At 3:21 PM, Blogger CharlesPeirce said...

redhurt, you gave me an example exactly backwards of what I was looking for:

"...they clearly ruled in favor of what they perceived was best for the country and against the constitutional right to own property."

I want an example of them ruling AGAINST what is best for the country, in favor of what's constitutional, which I have not yet been given.

redhurt, I know the line about abortion is a contentious point; what's it a horrible example of? I think it's a FANTASTIC example of a contentious point, a paradigm case, if you will. But for the sake of the good debate we've got going, I retract the "they're correct"--it's not something I believe in strongly enough to argue about, and it's absolutely irrelevant to this post. I think we would all agree that there's no constitutional right to abortion, though, which I think is the more important point.

At 3:23 PM, Blogger CharlesPeirce said...

redhurt, you also wrote:

"The accepted constitutional interpretation can come in conflict with what the judge personally believes is best for the country, and in those instances he should side with the constitution."
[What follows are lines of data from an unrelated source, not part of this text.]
(* ===== verification/Sha1PoolSpec.v ===== *)
(** The pool of digest contexts under concurrency: nobody uses a block that was
    freed, and when all users are gone nothing is left. *)
From S2P Require Import Prelude Sha1Pool.
#[local] Open Scope Z_scope.

Lemma filter_same {A} (P : A → Prop) `{∀ x, Decision (P x)} n x :
  filter P (replicate n x) = if decide (P x) then replicate n x else [].
Proof.
  induction n as [|n IH]; [by case_decide|]. cbn [replicate]. rewrite filter_cons, IH. by case_decide.
Qed.

(** ** One thread *)

Section ops.
  Context `{Allocator} (cpus : nat).
  Implicit Types s : sha_state.

(** A complete block. *)
Definition full : block := replicate cpus (Some true).

Lemma free_slots s b :
  foldl free_slot s b =
    Sha (users s) (pool s) (heap s) (tfms s - Z.of_nat (length (filter (λ x, x = Some true) b)))
      (structs s - Z.of_nat (length (filter (λ x, x ≠ None) b))) (count s).
Proof.
  revert s. induction b as [|[tfm|] b IH]; intros [u p h t n c]; cbn [foldl].
  - cbn. f_equal; lia.
  - rewrite IH, !filter_cons. cbn [users pool heap tfms structs count add_objects free_slot].
    rewrite (decide_True (P := Some tfm ≠ None)) by done. destruct tfm.
    + rewrite decide_True by done. cbn [length]. f_equal; lia.
    + rewrite decide_False by done. cbn [length]. f_equal; lia.
  - rewrite IH, !filter_cons, !decide_False by (done || by intros []). done.
Qed.

Lemma free_block s p :
  heap s !! p = Some full →
  __tcp_free_sha1sig_pool s p =
    Done (Sha (users s) (pool s) (delete p (heap s)) (tfms s - Z.of_nat cpus) (structs s - Z.of_nat cpus) (count s)).
Proof.
  intros Hp. unfold __tcp_free_sha1sig_pool. rewrite Hp. cbn [deref mbind outcome_bind].
  rewrite free_slots. unfold full, set_heap. cbn [users pool heap tfms structs count].
  rewrite !filter_same, !decide_True by done. by rewrite length_replicate.
Qed.

(** A failed allocation leaves nothing behind; one that does not fail makes a
    complete block. *)
Lemma fill_slots_spec s n b :
  let '(s', b', ok) := fill_slots s n b in
  users s' = users s ∧ pool s' = pool s ∧ heap s' = heap s ∧ (count s ≤ count s')%nat ∧
  ∃ c, b' = b ++ c ∧ tfms s' = tfms s + Z.of_nat (length (filter (λ x, x = Some true) c)) ∧
    structs s' = structs s + Z.of_nat (length (filter (λ x, x ≠ None) c)) ∧
    (ok = true → c = replicate n (Some true)).
Proof.
  revert s b. induction n as [|n IH]; intros s b; cbn [fill_slots].
  { do 3 (split; [done|]). split; [lia|]. exists []. rewrite app_nil_r. cbn. repeat split; lia. }
  destruct (alloc_ok (count s)).
  - destruct (alloc_ok _).
    + specialize (IH (add_objects 1 0 (S (count (add_objects 0 1 (S (count s)) s))) (add_objects 0 1 (S (count s)) s)) (b ++ [Some true])).
      destruct (fill_slots _ n _) as [[s' b'] ok]. cbn [users pool heap tfms structs count add_objects] in *.
      destruct IH as (E1&E2&E3&E4&c&->&E5&E6&E7). do 3 (split; [done|]). split; [lia|].
      exists (Some true :: c). rewrite <- app_assoc. split; [done|].
      rewrite !filter_cons, !decide_True by done. cbn [length]. split; [lia|]. split; [lia|].
      intros Hok. by rewrite (E7 Hok).
    + cbn [users pool heap tfms structs count add_objects]. do 3 (split; [done|]). split; [lia|].
      exists ([Some false] ++ replicate n None). split; [done|]. cbn [app].
      rewrite !filter_cons, (decide_False (P := Some false = Some true)), decide_True by done.
      rewrite !filter_same, (decide_False (P := None = Some true)), (decide_False (P := None ≠ None)) by (done || by intros []). cbn. repeat split; lia || done.
  - cbn [users pool heap tfms structs count add_objects]. do 3 (split; [done|]). split; [lia|].
    exists (replicate (S n) None). split; [done|]. rewrite !filter_same, (decide_False (P := None = Some true)), (decide_False (P := None ≠ None)) by (done || by intros []). cbn. repeat split; lia || done.
Qed.

Lemma alloc_block s :
  heap s !! count s = None →
  ∃ s' r, __tcp_alloc_sha1sig_pool cpus s = Done (s', r) ∧
    users s' = users s ∧ pool s' = pool s ∧ (count s < count s')%nat ∧
    match r with
    | None => heap s' = heap s ∧ tfms s' = tfms s ∧ structs s' = structs s
    | Some p => p = count s ∧ heap s' = <[p := full]> (heap s) ∧
        tfms s' = tfms s + Z.of_nat cpus ∧ structs s' = structs s + Z.of_nat cpus
    end.
Proof.
  intros Hfresh. unfold __tcp_alloc_sha1sig_pool. destruct (alloc_ok (count s)).
  2: { eexists _, None. split; [reflexivity|]. cbn. repeat split; lia. }
  pose proof (fill_slots_spec (add_objects 0 0 (S (count s)) s) cpus []) as Hf.
  destruct (fill_slots _ cpus []) as [[s1 b] ok]. cbn [users pool heap tfms structs count add_objects app] in Hf.
  destruct Hf as (E1&E2&E3&E4&c&->&E5&E6&E7). destruct ok.
  - rewrite (E7 eq_refl) in *. eexists _, (Some (count s)). split; [reflexivity|].
    cbn [users pool heap tfms structs count set_heap app]. rewrite E3. do 2 (split; [done|]). split; [lia|].
    split; [done|]. split; [done|].
    rewrite !filter_same, !decide_True, length_replicate in * by done. lia.
  - unfold __tcp_free_sha1sig_pool. cbn [heap set_heap app]. rewrite E3, lookup_insert_eq.
    cbn [deref mbind outcome_bind]. rewrite free_slots. eexists _, None. split; [reflexivity|].
    cbn [users pool heap tfms structs count set_heap]. do 2 (split; [done|]). split; [lia|].
    rewrite delete_insert_id by done. split; [done|]. lia.
Qed.
End ops.

(** ** Threads *)

(** What a thread is doing: between the two sections of [tcp_alloc_sha1sig_pool],
    before and after the block is built; a user; or about to free a block. *)
Inductive phase := Idle | Allocating | Built (r : option nat) | Holding (p : nat) | Freeing (p : nat).

Section threads.
  Context `{Allocator} (cpus : nat).
  Implicit Types s : sha_state.

Inductive pool_step : sha_state * list phase → sha_state * list phase → Prop :=
| step_enter s l k :
    pool_step (s, l ++ Idle :: k)
      ((alloc_enter s).1,
       l ++ (match (alloc_enter s).2 with Alloc => Allocating | Retry => Idle | Got p => Holding p end) :: k)
| step_build s l k s' r :
    __tcp_alloc_sha1sig_pool cpus s = Done (s', r) →
    pool_step (s, l ++ Allocating :: k) (s', l ++ Built r :: k)
| step_commit s l k r s' r' :
    alloc_commit s r = Done (s', r') →
    pool_step (s, l ++ Built r :: k)
      (s', l ++ (match r' with Some p => Holding p | None => Idle end) :: k)
| step_get s l k :
    pool_step (s, l ++ Idle :: k)
      ((__tcp_get_sha1sig_pool s).1,
       l ++ (match (__tcp_get_sha1sig_pool s).2 with Some p => Holding p | None => Idle end) :: k)
| step_free s l k p :
    pool_step (s, l ++ Holding p :: k)
      ((free_enter s).1, l ++ (match (free_enter s).2 with Some q => Freeing q | None => Idle end) :: k)
| step_release s l k p s' :
    __tcp_free_sha1sig_pool s p = Done s' →
    pool_step (s, l ++ Freeing p :: k) (s', l ++ Idle :: k).

Definition pool0 : sha_state := Sha 0 None ∅ 0 0 0.
Inductive pool_reached (n : nat) : sha_state * list phase → Prop :=
| reached_start : pool_reached n (pool0, replicate n Idle)
| reached_step x y : pool_reached n x → pool_step x y → pool_reached n y.

(** Who counts as a user, who is allocating, and which blocks threads own. *)
Definition is_user (ph : phase) : Z := match ph with Idle | Freeing _ => 0 | _ => 1 end.
Definition is_busy (ph : phase) : Z := match ph with Allocating | Built _ => 1 | _ => 0 end.
Definition owns (ph : phase) : list nat :=
  match ph with Built (Some p) | Freeing p => [p] | _ => [] end.
Fixpoint total (f : phase → Z) (ts : list phase) : Z :=
  match ts with [] => 0 | ph :: ts => f ph + total f ts end.
Definition owned (s : sha_state) (ts : list phase) : list nat := option_list (pool s) ++ concat (owns <$> ts).

Record pool_ok (x : sha_state * list phase) : Prop := {
  po_users : users x.1 = total is_user x.2;
  po_small : Z.of_nat (length x.2) < 2 ^ 63;
  po_busy : total is_busy x.2 ≤ 1;
  po_alone : 0 < total is_busy x.2 → pool x.1 = None ∧ total is_user x.2 = 1;
  po_holding : ∀ p, Holding p ∈ x.2 → pool x.1 = Some p;
  po_pool : pool x.1 ≠ None → 0 < total is_user x.2;
  po_owned : NoDup (owned x.1 x.2);
  po_heap : ∀ p, p ∈ owned x.1 x.2 ↔ is_Some (heap x.1 !! p);
  po_full : ∀ p b, heap x.1 !! p = Some b → b = full cpus ∧ (p < count x.1)%nat;
  po_tfms : tfms x.1 = Z.of_nat cpus * Z.of_nat (size (heap x.1));
  po_structs : structs x.1 = Z.of_nat cpus * Z.of_nat (size (heap x.1)) }.

Lemma total_mid f l ph k : total f (l ++ ph :: k) = f ph + total f (l ++ k).
Proof using. induction l as [|x l IH]; cbn [app total]; lia. Qed.
Lemma user_range ts : 0 ≤ total is_busy ts ≤ total is_user ts ∧ total is_user ts ≤ Z.of_nat (length ts).
Proof using. induction ts as [|ph ts IH]; cbn [total length]; [lia|]. destruct ph; cbn [is_busy is_user]; lia. Qed.
Lemma owned_mid s l ph k : owned s (l ++ ph :: k) ≡ₚ owns ph ++ owned s (l ++ k).
Proof using.
  unfold owned. rewrite !fmap_app, fmap_cons, !concat_app. cbn [concat].
  solve_Permutation.
Qed.

Lemma holding_user p ts : Holding p ∈ ts → 0 < total is_user ts.
Proof using.
  induction ts as [|ph ts IH]; [by intros ?%not_elem_of_nil|].
  pose proof (user_range ts). intros [<-|Hin]%elem_of_cons; cbn [total is_user]; [lia|].
  specialize (IH Hin). destruct ph; cbn [is_user]; lia.
Qed.
Lemma holding_mid p l ph k : Holding p ∈ l ++ ph :: k ↔ ph = Holding p ∨ Holding p ∈ l ++ k.
Proof using. rewrite !elem_of_app, elem_of_cons. naive_solver. Qed.

Section one.
  Context (s : sha_state) (l k : list phase) (old : phase) (Hok : pool_ok (s, l ++ old :: k)).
This, stated succintly by you, is 1) what I think never happens, and 2) what I am open to being wrong about if anyone has any examples.

At 4:43 PM, Blogger StandingOutInTheCold said...
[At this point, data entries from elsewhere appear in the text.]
(** C31. The relay: as long as [str_cli] waits, and when it returns, everything typed
    before the end of the input was sent, in order and once, everything the server
    sent was shown, and the connection was half closed once if the input had ended.
    It returns only when the server closes after that. When the process ends
    instead (a call fails, a write to the terminal is short, or the server closes
    too early), what was sent and what was shown are prefixes of that. *)
Theorem str_cli_relays ts :
  match str_cli cli0 ts with
  | Running s => relayed ts s
  | Returned s => ∃ seen t rest, ts = seen ++ t :: rest ∧ relayed seen s ∧
      input_ended seen = true ∧ at_eof (turn_sock t) = true
  | Exited s => ∃ seen t rest, ts = seen ++ t :: rest ∧ cut_short seen t s
  end.
Proof. apply (str_cli_from [] cli0 ts). by split. Qed.

(** Typed text in two turns, its end together with the first half of an answer,
    and the end of the answer; the second write to the socket is short. *)
Definition session : list turn :=
  [Ready None (Some (Got [1; 2])) (Took 9) [Took 1];
   Ready None (Some (Got [3])) (Took 9) [WInterrupt; Took 5];
   Ready (Some (Got [8])) (Some (Got [])) (Took 9) [];
   Ready (Some (Got [9])) (Some (Got [4])) (Took 9) [];
   Ready (Some (Got [])) None (Took 9) []]%Z.

Example session_relayed : str_cli cli0 session = Returned (Cli true false [8; 9] [1; 2; 3] 1)%Z.
Proof. vm_compute. reflexivity. Qed.

(** The server closes while a line is waiting to be sent: the line is lost. *)
Example early_close :
  str_cli cli0 [Ready (Some (Got [])) (Some (Got [1]%Z)) (Took 9) []]
  = Exited (Cli false true [] [] 0).
Proof. vm_compute. reflexivity. Qed.
Lemma ring_frame h h' g zs :
  ring h g zs → (∀ x, x ∈ g :: zs → same h h' x) → ring h' g zs.
Proof.
  intros [Hnd Hp] Hs. split; [done|]. rewrite app_comm_cons in Hp |- *.
  apply (path_frame h); [done| |].
  - intros x Hx. by apply Hs.
  - intros x Hx. simpl in Hx. apply Hs. set_solver.
Qed.

(** ** Heaps and maps of lists *)

Record repr (A : gset Z) (h : gmap Z node) (m : gmap Z (list Z)) : Prop := {
  repr_dom : dom h = A;
  repr_ring g zs : m !! g = Some zs → ring h g zs;
  repr_apart g zs g' zs' : m !! g = Some zs → m !! g' = Some zs' → g ≠ g' →
    ∀ x, x ∈ g :: zs → x ∉ g' :: zs' }.

(** On no ring. *)
Definition free (m : gmap Z (list Z)) (p : Z) : Prop :=
  ∀ g zs, m !! g = Some zs → p ∉ g :: zs.

(** A step that only touches nodes of one ring and free nodes, and gives the ring
    a new list of them. *)
Lemma repr_insert A h h' m g zs (T : list Z) :
  repr A h m → dom h' = A → ring h' g zs →
  (∀ x, x ∈ g :: zs → x ∈ T) → (∀ x, x ∉ T → same h h' x) →
  (∀ g' zs', m !! g' = Some zs' → g' ≠ g → ∀ x, x ∈ g' :: zs' → x ∉ T) →
  repr A h' (<[g := zs]> m).
Proof.
  intros Hr HA Hring HT Hs Hd. split; [done| |].
  - intros g' zs'. rewrite lookup_insert_Some. intros [[<- <-]|[Hne Hg']]; [done|].
    apply (ring_frame h); [by apply (repr_ring A h m)|]. intros x Hx. apply Hs.
    by apply (Hd g' zs').
  - intros g1 zs1 g2 zs2. rewrite !lookup_insert_Some.
    intros [[<- <-]|[Hn1 H1]] [[<- <-]|[Hn2 H2]] Hne x Hx Hx'; [done| | |].
    + apply (Hd g2 zs2 H2 ltac:(done) x Hx'). by apply HT.
    + apply (Hd g1 zs1 H1 ltac:(done) x Hx). by apply HT.
    + by apply (repr_apart A h m Hr g1 zs1 g2 zs2 H1 H2 Hne x).
Qed.

Lemma path_alive h l a x : path h (l ++ [a]) → x ∈ l → is_Some (nx h x).
Proof.
  intros Hp (l1&l2&->)%list_elem_of_split. rewrite <- app_assoc in Hp. simpl in Hp.
  apply path_app in Hp as [_ Hp].
  destruct (first_of l2 a) as (n&r&E). rewrite E in Hp. destruct Hp as [Hl _].
  apply linked_fields in Hl as [-> _]. done.
Qed.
Here is at least one example of a Justice making a decision based on law when it goes against his personal belief. The relevant paragraph (from the Lawrence v Texas sodomy law hearing):

Chief Justice William H. Rehnquist and Clarence Thomas also dissented. Thomas wrote a separate opinion in which he found the Texas law "uncommonly silly." He wrote that: "Punishing someone for expressing his sexual preference through noncommercial consensual conduct with another adult does not appear to be a worthy way to expend valuable law enforcement resources." He said that if he were a Texas legislator, he would vote to repeal the law. However, he could not agree to strike it down as unconstitutional because he found no guarantee of privacy contained within the words of the U.S. Constitution.

At 4:46 PM, Blogger StandingOutInTheCold said...
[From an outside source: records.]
(* ===== verification/Netlink.v ===== *)
(** * The netlink samples (tcp_netlink)

    [Receiver]: receive/kernel/lx_kernel.c, which answers a ping of a user program
    and sends it a message every ten seconds. [Sender]: send/kernel/send_kernel.c.
    [Client]: receive/client/lib/lx_netlink.c (send/server has a copy of it that
    pings with another type) and [ping_pong_kernel] of client/src/main.c.

    What the kernel's calls answer is an argument of each step: whether
    nlmsg_new() finds memory and whether nlmsg_unicast() delivers. *)
From S2P Require Import Prelude.

Definition PING_PONG_TYPE : Z := 0x10 + 3.
Definition MD5_TYPE : Z := 0x10 + 4.
Definition NLMSG_DONE : Z := 3.

(** "get your pid", and the message of the timer, without their NUL, as
    [strncpy] with [strlen] copies them. *)
Definition get_your_pid : list Z :=
  [103; 101; 116; 32; 121; 111; 117; 114; 32; 112; 105; 100]%Z.
Definition every_10s : list Z :=
  [115; 101; 110; 100; 32; 121; 111; 117; 114; 32; 109; 101; 115; 115; 97; 103; 101; 32;
   101; 118; 101; 114; 121; 32; 49; 48; 115; 46]%Z.

Inductive sock := NoSock | LiveSock | ReleasedSock.

(** The module: [nl_sk] and [pid], whether the timer is armed, whether the code is
    in memory, and the messages delivered, with the process they went to. *)
Record kernel := Kernel {
  nl_sk : sock;
  pid : Z;
  timer : bool;
  code : bool;
  outbox : list (Z * list Z) }.

Definition kernel0 : kernel := Kernel NoSock 1 false false [].

(** nlmsg_unicast() on a socket that is not there faults. *)
Definition nlmsg_unicast (k : kernel) (to : Z) (msg : list Z) (delivered : bool) : outcome kernel :=
  match nl_sk k with
  | LiveSock =>
      Done (Kernel (nl_sk k) (pid k) (timer k) (code k)
              (if delivered then outbox k ++ [(to, msg)] else outbox k))
  | _ => Oops
  end.

Definition set_timer (b : bool) (k : kernel) : kernel := Kernel (nl_sk k) (pid k) b (code k) (outbox k).
Definition set_pid (p : Z) (k : kernel) : kernel := Kernel (nl_sk k) p (timer k) (code k) (outbox k).
Definition set_sock (s : sock) (k : kernel) : kernel := Kernel s (pid k) (timer k) (code k) (outbox k).
Definition set_code (b : bool) (k : kernel) : kernel := Kernel (nl_sk k) (pid k) (timer k) b (outbox k).

(** ** receive/kernel *)

Module Receiver.

Definition send_message (k : kernel) (allocated delivered : bool) : outcome kernel :=
  if (pid k =? 1)%Z then Done (set_timer true k)
  else if allocated
       then k ← nlmsg_unicast k (pid k) every_10s delivered; Done (set_timer true k)
       else Done k.

Definition nl_data_ready (k : kernel) (type nlmsg_pid : Z) (allocated delivered : bool)
    : outcome kernel :=
  if decide (type ≠ PING_PONG_TYPE) then Done k
  else let k := set_pid (s32 nlmsg_pid) k in
       if allocated then nlmsg_unicast k (pid k) get_your_pid delivered else Done k.

(** [netlink_init], with whether the socket could be created. *)
Definition netlink_init (k : kernel) (created : bool) : Z * kernel :=
  if created then (0%Z, set_sock LiveSock k) else ((-1)%Z, set_sock NoSock k).

Definition my_module_init (k : kernel) (created : bool) : Z * kernel :=
  let '(res, k) := netlink_init k created in (res, set_timer true k).

(** [insmod]: the module's data is fresh, and a module whose init fails is
    removed from memory. *)
Definition insmod (k : kernel) (created : bool) : kernel :=
  let '(res, k) := my_module_init (Kernel NoSock 1 (timer k) true (outbox k)) created in
  if (res =? 0)%Z then k else set_code false k.

(** The two calls of [my_module_exit]; the timer may fire between them. *)
Definition exit_sock (k : kernel) : outcome kernel :=
  match nl_sk k with LiveSock => Done (set_sock ReleasedSock k) | _ => Oops end.
Definition exit_timer (k : kernel) : kernel := set_code false (set_timer false k).
Definition my_module_exit (k : kernel) : outcome kernel :=
  k ← exit_sock k; Done (exit_timer k).

Inductive event :=
| Insmod (created : bool)
| Message (type nlmsg_pid : Z) (allocated delivered : bool)
| Tick (allocated delivered : bool)
| ExitSock
| ExitTimer.

(** The timer calls the function even when its module is gone: a fault. *)
Definition nl_step (k : kernel) (e : event) : outcome kernel :=
  match e with
  | Insmod created => Done (if code k then k else insmod k created)
  | Message t p a d =>
      match nl_sk k with
      | LiveSock => nl_data_ready k t p a d
      | _ => Done k
      end
  | Tick a d =>
      if timer k then if code k then send_message (set_timer false k) a d else Oops else Done k
  | ExitSock => if code k then exit_sock k else Done k
  | ExitTimer => match nl_sk k with ReleasedSock => Done (exit_timer k) | _ => Done k end
  end.

End Receiver.

(** ** send/kernel *)

Module Sender.

(** A failed allocation is reported, and the NULL pointer is used. *)
Definition send_nl_data_ready (k : kernel) (type nlmsg_pid : Z) (allocated delivered : bool)
    : outcome kernel :=
  if decide (type = PING_PONG_TYPE) then
    let k := set_pid (s32 nlmsg_pid) k in
    if allocated then nlmsg_unicast k (pid k) get_your_pid delivered else Oops
  else Done k.

End Sender.

(** ** The user programs *)

Module Client.

(** The types the two programs ping with. *)
Definition MY_MSG_TYPE : Z := 0x10 + 2.
Definition server_type : Z := MD5_TYPE.

Inductive callback := ping_cb | data_cb.

(** [nls]: whether the socket is still allocated. *)
Record client := Client {
  nls : bool;
  insmod_flag : Z;
  cb : callback;
  buffer_libnl_libevent : list Z }.

Definition client0 : client := Client true 0 ping_cb (replicate 64 0%Z).

(** A message as it lies in memory: its type, and the bytes from the payload on. *)
Definition message : Type := Z * list Z.

(** The C string at the start of a piece of memory, if it ends there. *)
Fixpoint c_str (mem : list Z) : option (list Z) :=
  match mem with
  | [] => None
  | c :: mem => if decide (c = 0%Z) then Some [] else s ← c_str mem; Some (c :: s)
  end.

Definition ping_from_kernel (c : client) (msg : message) : outcome client :=
  if decide (Z.land (fst msg) 0xff ≠ NLMSG_DONE) then Done c
  else s ← deref (c_str (snd msg));
       Done (Client (nls c) (if decide (s = get_your_pid) then 1 else 0) (cb c)
               (buffer_libnl_libevent c)).

(** [strcpy] into the 64 bytes. *)
Definition data_from_kernel (c : client) (msg : message) : outcome client :=
  if decide (Z.land (fst msg) 0xff ≠ NLMSG_DONE) then Done c
  else s ← deref (c_str (snd msg));
       if decide (S (length s) ≤ length (buffer_libnl_libevent c))
       then Done (Client (nls c) (insmod_flag c) (cb c)
                    (s ++ 0%Z :: drop (S (length s)) (buffer_libnl_libevent c)))
       else Oops.

Definition callback_of (c : client) : client → message → outcome client :=
  match cb c with ping_cb => ping_from_kernel | data_cb => data_from_kernel end.

Definition EXIT_FAILURE : Z := 1.

(** [nl_close] and [nl_socket_free]; on a freed socket, and likewise any other
    call, a fault. *)
Definition free_netlink_resource (c : client) : outcome client :=
  if nls c then Done (Client false (insmod_flag c) (cb c) (buffer_libnl_libevent c)) else Oops.

(** [ret < 0]: the socket is closed and freed, and the caller is told. *)
Definition send_to_kernel (c : client) (ret : Z) : outcome (Z * client) :=
  if nls c then
    if (ret <? 0)%Z then c ← free_netlink_resource c; Done (EXIT_FAILURE, c) else Done (ret, c)
  else Oops.

(** What nl_recvmsgs_default() does: fails, or gives the messages that have come
    to the callback. *)
Inductive receipt :=
| RecvFails
| Messages (ms : list message).

Definition rece_from_kernel (c : client) (r : receipt) : outcome (Z * client) :=
  if nls c then
    match r with
    | RecvFails => c ← free_netlink_resource c; Done (EXIT_FAILURE, c)
    | Messages ms => c ← ofold (callback_of c) c ms; Done (0%Z, c)
    end
  else Oops.

(** One ping: what nl_send_simple() returns, and what is received; [None]: nothing
    ever comes, and the receive does not return. *)
Record ping := Ping { sent : Z; got : option receipt }.

Inductive verdict := Answer (res : Z) | Waits.

(** [check_netlink_status] with [n] attempts left; [Answer 1] at the end. *)
Fixpoint check_loop (n : nat) (c : client) (atts : list ping) : outcome (verdict * client) :=
  match n, atts with
  | S n, a :: atts =>
      x ← send_to_kernel c (sent a);
      let c := snd x in
      if nls c then
        match got a with
        | None => Done (Waits, c)
        | Some r =>
            y ← rece_from_kernel c r;
            let c := snd y in
            if (insmod_flag c =? 1)%Z
            then if nls c
                 then Done (Answer 0, Client (nls c) (insmod_flag c) data_cb (buffer_libnl_libevent c))
                 else Oops
            else check_loop n c atts
        end
      else Oops
  | _, _ => Done (Answer 1, c)
  end.

Definition check_netlink_status (c : client) (atts : list ping) : outcome (verdict * client) :=
  check_loop 3 c atts.

(** [ping_pong_kernel], once the socket is connected. *)
Definition ping_pong_kernel (c : client) (atts : list ping) : outcome (verdict * client) :=
  x ← check_netlink_status c atts;
  match fst x with
  | Answer r =>
      if (r =? 0)%Z then Done x else c ← free_netlink_resource (snd x); Done (fst x, c)
  | Waits => Done x
  end.

End Client.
This doesn't mean that his ideology didn't lead him to his conclusion, but it shows that at least sometimes a Justice will vote for the Constitution rather than what seems best to him. He's not making the law, he's just deciding whether or not the law is legal.

At 5:05 PM, Blogger CharlesPeirce said...

Right--that's exactly what I was looking for. Thanks.

At 5:24 PM, Blogger Virtutis said...

Another good example of that is with the new Supreme Court nominee, Judge Roberts. He upheld the arrest of a 12-year old girl for eating French fry in a DC train station (it was a unanimous decision). I don't think any judge on that court thought that that was a law that was good for the country, they simply realized that the law was constitutional. The ruling itself does criticize the law as silly, but affirms its constitutionality.

By the way that law was repealed very shortly after the incident. There is nothing like a crying 12-year old girl to focus opposition to legal excess.